Ngesti Pandawa has gone through a long historical journey in the city of Semarang. During that time, Ngesti Pandawa has had to move several times. In 1954, Ngesti Pandawa occupied a new building in the Gedung Rakyat Indonesia Semarang (GRIS) building complex at Jalan Pemuda 116 (currently Paragon City Mall Semarang). From the 1960s to the 1970s, under the leadership of Sastro Sabdo and Narto Sabdo Ngesti Pandawa reached its peak of popularity and became an icon of Semarang. Ngesti Pandawa became a point of reference for other wayang orang groups in that era. Its theatrical scenery, musical accompaniment, costume, choreography, and stage tricks were emulated by other wayang orang groups.

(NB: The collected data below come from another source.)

(** The requests that reach the terminal routes. *)
Inductive terminal_request :=
| TOverview
| TExportOverview
| TExportLatest
| TArchiveAll (f : history_filter) (name_prefix id_prefix : option string) (accessible : option bool)
| TCreate (group_id mode : string)
| TCurrent (group_id : string)
| TCurrentHistory (group_id : string)
| TTimeline (group_id : string) (limit offset : Z) (f : history_filter)
| TExport (group_id : string) (limit offset : Z) (f : history_filter)
| TArchive (group_id : string) (f : history_filter)
| TSearch (group_id q : string) (limit offset : Z) (sort : string) (f : history_filter)
| TSearchExport (group_id q : string) (limit offset : Z) (sort : string) (f : history_filter)
| TSearchArchive (group_id q sort : string) (f : history_filter)
| TDetail (group_id session_id : string)
| TDownload (group_id session_id format : string)
| TClose (group_id : string)
| TForceClose (group_id : string).

Definition discard {A} (m : T A) : T unit := _ ← m; mret tt.

Definition handle_terminal (u : AuthUser) (now : Z) (r : terminal_request) : T unit :=
  match r with
  | TOverview => discard (list_terminal_overview u)
  | TExportOverview => discard (export_terminal_overview u)
  | TExportLatest => discard (export_terminal_latest_histories u)
  | TArchiveAll f n i a => discard (export_terminal_history_archive u f n i a)
  | TCreate g m => discard (create_terminal_session u g m now)
  | TCurrent g => discard (get_current_terminal_session u g now)
  | TCurrentHistory g => discard (get_current_terminal_session_history u g now)
  | TTimeline g l o f => discard (get_terminal_history_timeline u g l o f now)
  | TExport g l o f => discard (export_terminal_history u g l o f now)
  | TArchive g f => discard (archive_terminal_history u g f now)
  | TSearch g q l o s f => discard (search_terminal_history_output u g q l o s f now)
  | TSearchExport g q l o s f => discard (export_terminal_history_search u g q l o s f now)
  | TSearchArchive g q s f => discard (archive_terminal_history_search u g q s f now)
  | TDetail g i => discard (get_terminal_history_detail u g i now)
  | TDownload g i f => discard (download_terminal_history_detail u g i f now)
  | TClose g => discard (delete_current_terminal_session u g now)
  | TForceClose g => discard (force_delete_current_terminal_session u g now)
  end.
End routes.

The popularity of Ngesti Pandawa attracted the attention of President Sukarno. When Mount Merapi erupted 1953, Ngesti Pandawa was called to raise funds for the victims. President Sukarno invited Ngesti Pandawa to perform at the Istana Merdeka or Merdeka Palace in Jakarta and Istana Negara or the Palace in Bogor. This was certainly a proud moment for Ngesti Pandawa.  For a wayang orang company, being invited to perform at the State Palace is certainly a great honour. Due to its achievements, Ngesti Pandawa in 1962 was again invited to the Presidential Palace to receive the Wijayakusuma Award from the President of the Republic of Indonesia.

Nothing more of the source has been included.